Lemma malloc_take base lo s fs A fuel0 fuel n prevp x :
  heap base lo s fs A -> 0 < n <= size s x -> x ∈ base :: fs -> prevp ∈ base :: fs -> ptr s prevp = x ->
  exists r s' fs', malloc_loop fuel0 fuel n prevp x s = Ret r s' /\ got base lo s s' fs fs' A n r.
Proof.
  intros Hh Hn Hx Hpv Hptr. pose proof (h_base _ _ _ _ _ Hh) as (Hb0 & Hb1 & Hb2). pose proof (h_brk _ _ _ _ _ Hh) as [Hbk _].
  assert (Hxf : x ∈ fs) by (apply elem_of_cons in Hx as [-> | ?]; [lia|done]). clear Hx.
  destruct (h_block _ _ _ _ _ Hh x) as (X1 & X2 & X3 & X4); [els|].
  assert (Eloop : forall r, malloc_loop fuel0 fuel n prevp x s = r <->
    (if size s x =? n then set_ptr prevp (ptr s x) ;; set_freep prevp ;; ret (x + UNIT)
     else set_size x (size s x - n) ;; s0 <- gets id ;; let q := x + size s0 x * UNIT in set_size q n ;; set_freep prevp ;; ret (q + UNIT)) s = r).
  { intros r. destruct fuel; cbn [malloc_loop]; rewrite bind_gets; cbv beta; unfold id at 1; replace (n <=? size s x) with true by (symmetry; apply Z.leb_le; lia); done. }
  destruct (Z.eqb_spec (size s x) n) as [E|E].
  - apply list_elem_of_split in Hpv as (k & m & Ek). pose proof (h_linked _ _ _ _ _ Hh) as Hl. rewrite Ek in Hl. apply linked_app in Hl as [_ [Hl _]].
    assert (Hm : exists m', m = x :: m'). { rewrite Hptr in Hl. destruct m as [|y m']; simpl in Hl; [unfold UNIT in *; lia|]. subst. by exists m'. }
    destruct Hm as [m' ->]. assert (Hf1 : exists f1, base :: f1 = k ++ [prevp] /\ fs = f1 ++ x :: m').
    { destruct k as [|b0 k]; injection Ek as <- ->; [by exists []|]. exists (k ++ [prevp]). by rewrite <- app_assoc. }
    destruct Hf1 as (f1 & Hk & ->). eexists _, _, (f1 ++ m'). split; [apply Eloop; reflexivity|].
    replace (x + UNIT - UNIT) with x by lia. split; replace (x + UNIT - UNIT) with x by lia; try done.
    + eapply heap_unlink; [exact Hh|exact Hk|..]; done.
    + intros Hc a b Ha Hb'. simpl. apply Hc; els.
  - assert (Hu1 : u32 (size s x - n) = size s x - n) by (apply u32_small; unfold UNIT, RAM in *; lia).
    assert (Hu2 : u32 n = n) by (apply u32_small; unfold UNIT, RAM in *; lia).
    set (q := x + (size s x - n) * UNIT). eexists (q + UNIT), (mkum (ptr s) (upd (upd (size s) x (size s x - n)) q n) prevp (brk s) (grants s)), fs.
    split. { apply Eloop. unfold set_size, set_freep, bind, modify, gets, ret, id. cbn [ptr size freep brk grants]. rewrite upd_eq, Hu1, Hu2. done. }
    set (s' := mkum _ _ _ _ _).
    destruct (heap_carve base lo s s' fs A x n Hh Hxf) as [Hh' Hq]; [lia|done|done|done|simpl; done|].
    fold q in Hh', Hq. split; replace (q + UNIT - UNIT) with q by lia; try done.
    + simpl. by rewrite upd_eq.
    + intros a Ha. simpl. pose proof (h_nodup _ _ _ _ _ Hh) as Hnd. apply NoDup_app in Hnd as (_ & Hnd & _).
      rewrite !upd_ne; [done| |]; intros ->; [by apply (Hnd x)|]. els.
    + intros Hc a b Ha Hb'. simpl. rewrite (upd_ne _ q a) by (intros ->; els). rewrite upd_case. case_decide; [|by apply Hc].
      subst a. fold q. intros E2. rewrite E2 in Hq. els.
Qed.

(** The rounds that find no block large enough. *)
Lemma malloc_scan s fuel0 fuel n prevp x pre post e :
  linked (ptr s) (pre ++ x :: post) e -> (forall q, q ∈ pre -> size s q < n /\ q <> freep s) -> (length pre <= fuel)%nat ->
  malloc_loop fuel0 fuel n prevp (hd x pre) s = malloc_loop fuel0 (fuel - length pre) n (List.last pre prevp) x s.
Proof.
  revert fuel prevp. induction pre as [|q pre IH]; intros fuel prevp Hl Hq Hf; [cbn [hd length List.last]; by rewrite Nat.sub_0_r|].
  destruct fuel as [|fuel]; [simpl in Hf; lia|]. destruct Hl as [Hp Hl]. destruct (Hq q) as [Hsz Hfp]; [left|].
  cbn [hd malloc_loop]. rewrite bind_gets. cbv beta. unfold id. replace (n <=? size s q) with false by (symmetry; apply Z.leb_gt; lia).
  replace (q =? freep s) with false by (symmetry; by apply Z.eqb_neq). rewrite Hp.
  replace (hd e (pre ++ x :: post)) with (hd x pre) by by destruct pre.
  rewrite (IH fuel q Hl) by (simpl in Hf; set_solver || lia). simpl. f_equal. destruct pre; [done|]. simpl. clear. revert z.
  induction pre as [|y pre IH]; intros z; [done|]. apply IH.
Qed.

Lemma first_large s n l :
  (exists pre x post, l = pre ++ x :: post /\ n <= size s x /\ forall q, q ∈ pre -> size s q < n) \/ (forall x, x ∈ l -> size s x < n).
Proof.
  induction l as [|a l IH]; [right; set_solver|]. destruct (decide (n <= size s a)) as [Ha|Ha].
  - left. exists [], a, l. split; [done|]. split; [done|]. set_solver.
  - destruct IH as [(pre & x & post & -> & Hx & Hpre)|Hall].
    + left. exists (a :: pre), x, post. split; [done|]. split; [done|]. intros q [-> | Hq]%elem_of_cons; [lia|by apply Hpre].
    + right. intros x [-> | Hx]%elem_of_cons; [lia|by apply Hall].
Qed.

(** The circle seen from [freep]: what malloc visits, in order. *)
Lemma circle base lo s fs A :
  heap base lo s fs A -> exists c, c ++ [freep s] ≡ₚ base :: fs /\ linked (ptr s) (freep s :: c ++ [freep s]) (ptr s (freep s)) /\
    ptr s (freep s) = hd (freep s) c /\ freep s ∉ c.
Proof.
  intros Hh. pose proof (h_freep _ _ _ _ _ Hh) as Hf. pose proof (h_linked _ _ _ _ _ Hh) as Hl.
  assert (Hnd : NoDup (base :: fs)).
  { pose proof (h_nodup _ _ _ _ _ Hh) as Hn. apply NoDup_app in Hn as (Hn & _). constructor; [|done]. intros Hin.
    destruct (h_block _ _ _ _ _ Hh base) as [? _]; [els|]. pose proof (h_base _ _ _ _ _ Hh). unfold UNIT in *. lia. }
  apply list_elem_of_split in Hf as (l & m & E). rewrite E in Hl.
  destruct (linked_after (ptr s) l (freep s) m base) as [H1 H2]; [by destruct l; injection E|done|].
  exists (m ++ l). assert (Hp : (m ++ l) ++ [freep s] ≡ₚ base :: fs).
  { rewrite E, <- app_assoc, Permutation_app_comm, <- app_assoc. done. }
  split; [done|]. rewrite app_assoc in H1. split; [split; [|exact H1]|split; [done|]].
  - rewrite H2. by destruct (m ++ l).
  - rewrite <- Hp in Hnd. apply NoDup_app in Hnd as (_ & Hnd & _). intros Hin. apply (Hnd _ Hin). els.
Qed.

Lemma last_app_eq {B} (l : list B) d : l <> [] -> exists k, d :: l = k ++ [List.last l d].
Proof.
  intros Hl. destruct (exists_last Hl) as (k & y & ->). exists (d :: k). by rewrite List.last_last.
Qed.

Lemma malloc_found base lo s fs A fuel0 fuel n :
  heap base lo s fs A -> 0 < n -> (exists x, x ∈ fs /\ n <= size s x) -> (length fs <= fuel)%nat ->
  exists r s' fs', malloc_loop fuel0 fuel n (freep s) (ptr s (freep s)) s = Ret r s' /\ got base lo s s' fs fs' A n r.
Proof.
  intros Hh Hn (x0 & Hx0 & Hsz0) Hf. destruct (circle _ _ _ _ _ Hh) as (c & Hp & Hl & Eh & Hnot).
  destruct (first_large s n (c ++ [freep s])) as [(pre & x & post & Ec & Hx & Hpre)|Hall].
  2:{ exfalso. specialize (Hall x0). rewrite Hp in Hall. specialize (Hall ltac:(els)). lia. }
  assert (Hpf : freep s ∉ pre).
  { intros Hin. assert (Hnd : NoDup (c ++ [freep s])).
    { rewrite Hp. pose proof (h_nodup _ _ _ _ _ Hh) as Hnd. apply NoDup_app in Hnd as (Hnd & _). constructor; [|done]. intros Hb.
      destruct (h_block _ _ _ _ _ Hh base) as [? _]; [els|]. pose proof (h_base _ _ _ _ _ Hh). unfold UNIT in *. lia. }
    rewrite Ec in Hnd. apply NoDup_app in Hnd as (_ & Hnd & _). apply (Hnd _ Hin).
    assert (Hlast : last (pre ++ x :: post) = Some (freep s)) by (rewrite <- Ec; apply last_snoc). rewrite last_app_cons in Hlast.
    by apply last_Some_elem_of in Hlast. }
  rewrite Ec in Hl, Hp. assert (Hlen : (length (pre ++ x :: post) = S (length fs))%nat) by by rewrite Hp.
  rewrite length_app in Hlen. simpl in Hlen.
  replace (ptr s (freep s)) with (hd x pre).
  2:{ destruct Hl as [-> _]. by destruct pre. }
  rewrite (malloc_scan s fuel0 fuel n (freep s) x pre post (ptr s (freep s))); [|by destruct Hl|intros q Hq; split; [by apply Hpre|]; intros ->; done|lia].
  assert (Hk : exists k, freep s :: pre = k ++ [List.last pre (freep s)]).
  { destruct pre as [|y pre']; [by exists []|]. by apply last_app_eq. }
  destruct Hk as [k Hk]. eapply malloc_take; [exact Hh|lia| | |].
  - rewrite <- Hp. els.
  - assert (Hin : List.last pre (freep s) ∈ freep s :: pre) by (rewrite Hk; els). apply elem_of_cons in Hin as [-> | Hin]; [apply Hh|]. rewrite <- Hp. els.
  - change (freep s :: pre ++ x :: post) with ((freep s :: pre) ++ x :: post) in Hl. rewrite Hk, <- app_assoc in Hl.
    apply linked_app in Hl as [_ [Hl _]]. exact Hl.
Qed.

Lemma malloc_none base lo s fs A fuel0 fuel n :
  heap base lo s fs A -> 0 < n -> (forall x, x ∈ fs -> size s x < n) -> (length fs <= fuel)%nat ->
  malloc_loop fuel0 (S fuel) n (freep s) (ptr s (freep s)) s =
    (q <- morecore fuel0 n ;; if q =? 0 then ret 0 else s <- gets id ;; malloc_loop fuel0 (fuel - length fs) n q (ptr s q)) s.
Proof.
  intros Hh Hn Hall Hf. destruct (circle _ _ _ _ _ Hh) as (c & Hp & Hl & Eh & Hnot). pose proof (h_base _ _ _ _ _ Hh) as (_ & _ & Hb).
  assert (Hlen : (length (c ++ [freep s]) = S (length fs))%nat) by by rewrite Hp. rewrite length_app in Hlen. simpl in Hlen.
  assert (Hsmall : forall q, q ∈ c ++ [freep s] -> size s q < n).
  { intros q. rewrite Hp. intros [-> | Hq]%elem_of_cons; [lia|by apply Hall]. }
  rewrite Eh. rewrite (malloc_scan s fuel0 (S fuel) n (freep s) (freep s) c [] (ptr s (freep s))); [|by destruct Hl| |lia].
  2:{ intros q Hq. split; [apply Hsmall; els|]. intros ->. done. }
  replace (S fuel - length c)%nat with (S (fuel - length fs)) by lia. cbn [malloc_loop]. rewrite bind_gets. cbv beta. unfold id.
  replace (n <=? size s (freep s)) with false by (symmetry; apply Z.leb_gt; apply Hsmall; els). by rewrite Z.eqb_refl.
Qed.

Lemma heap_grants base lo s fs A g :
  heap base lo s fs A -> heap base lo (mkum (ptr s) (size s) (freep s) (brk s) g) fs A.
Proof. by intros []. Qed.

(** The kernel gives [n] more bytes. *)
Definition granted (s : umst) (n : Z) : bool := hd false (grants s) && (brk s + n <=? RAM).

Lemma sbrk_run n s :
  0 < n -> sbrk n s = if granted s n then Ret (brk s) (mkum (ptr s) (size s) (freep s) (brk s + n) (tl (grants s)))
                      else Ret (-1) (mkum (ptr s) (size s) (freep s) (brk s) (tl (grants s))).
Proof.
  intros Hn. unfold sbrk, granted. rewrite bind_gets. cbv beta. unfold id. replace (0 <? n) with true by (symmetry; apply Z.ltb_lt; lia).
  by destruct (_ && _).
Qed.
....
● REQUIRED WORK
Using the data above, transcribe the lines that run from the line with "destruct (h_block _ _ _ _ _ Hh x)" to the line with "- apply list_elem_of_split", both ends kept, and output nothing else.

● ANSWER SPACE
  destruct (h_block _ _ _ _ _ Hh x) as (X1 & X2 & X3 & X4); [els|].
  assert (Eloop : forall r, malloc_loop fuel0 fuel n prevp x s = r <->
    (if size s x =? n then set_ptr prevp (ptr s x) ;; set_freep prevp ;; ret (x + UNIT)
     else set_size x (size s x - n) ;; s0 <- gets id ;; let q := x + size s0 x * UNIT in set_size q n ;; set_freep prevp ;; ret (q + UNIT)) s = r).
  { intros r. destruct fuel; cbn [malloc_loop]; rewrite bind_gets; cbv beta; unfold id at 1; replace (n <=? size s x) with true by (symmetry; apply Z.leb_le; lia); done. }
  destruct (Z.eqb_spec (size s x) n) as [E|E].
  - apply list_elem_of_split in Hpv as (k & m & Ek). pose proof (h_linked _ _ _ _ _ Hh) as Hl. rewrite Ek in Hl. apply linked_app in Hl as [_ [Hl _]].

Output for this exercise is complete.